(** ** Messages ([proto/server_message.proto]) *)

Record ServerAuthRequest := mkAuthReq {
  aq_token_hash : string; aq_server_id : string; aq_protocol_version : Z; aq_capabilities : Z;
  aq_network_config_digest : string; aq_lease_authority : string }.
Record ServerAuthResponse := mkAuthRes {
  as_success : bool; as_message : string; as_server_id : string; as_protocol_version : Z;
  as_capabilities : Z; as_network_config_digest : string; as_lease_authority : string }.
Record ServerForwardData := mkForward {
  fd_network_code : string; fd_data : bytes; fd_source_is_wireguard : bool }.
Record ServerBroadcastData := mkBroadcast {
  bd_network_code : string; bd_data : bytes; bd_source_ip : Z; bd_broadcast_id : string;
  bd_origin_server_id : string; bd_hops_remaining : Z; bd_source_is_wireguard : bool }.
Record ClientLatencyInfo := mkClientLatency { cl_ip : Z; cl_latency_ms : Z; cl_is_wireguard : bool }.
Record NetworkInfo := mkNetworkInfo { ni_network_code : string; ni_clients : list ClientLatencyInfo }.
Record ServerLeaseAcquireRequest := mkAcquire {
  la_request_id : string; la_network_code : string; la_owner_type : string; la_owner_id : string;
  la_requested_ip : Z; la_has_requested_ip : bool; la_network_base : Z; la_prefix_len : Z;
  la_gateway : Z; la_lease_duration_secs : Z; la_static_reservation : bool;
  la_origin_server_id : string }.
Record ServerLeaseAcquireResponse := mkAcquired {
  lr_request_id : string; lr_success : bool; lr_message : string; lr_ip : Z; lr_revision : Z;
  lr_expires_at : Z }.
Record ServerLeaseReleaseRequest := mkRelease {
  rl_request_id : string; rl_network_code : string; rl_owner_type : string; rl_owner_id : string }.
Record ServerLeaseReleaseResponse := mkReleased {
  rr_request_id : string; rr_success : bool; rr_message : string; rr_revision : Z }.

■ **WORK TASK**
Repeat word for word from the line holding "lr_expires_at : Z" down to the last line above, including both.

■ **RESULT BELOW**
  lr_expires_at : Z }.
Record ServerLeaseReleaseRequest := mkRelease {
  rl_request_id : string; rl_network_code : string; rl_owner_type : string; rl_owner_id : string }.
Record ServerLeaseReleaseResponse := mkReleased {
  rr_request_id : string; rr_success : bool; rr_message : string; rr_revision : Z }.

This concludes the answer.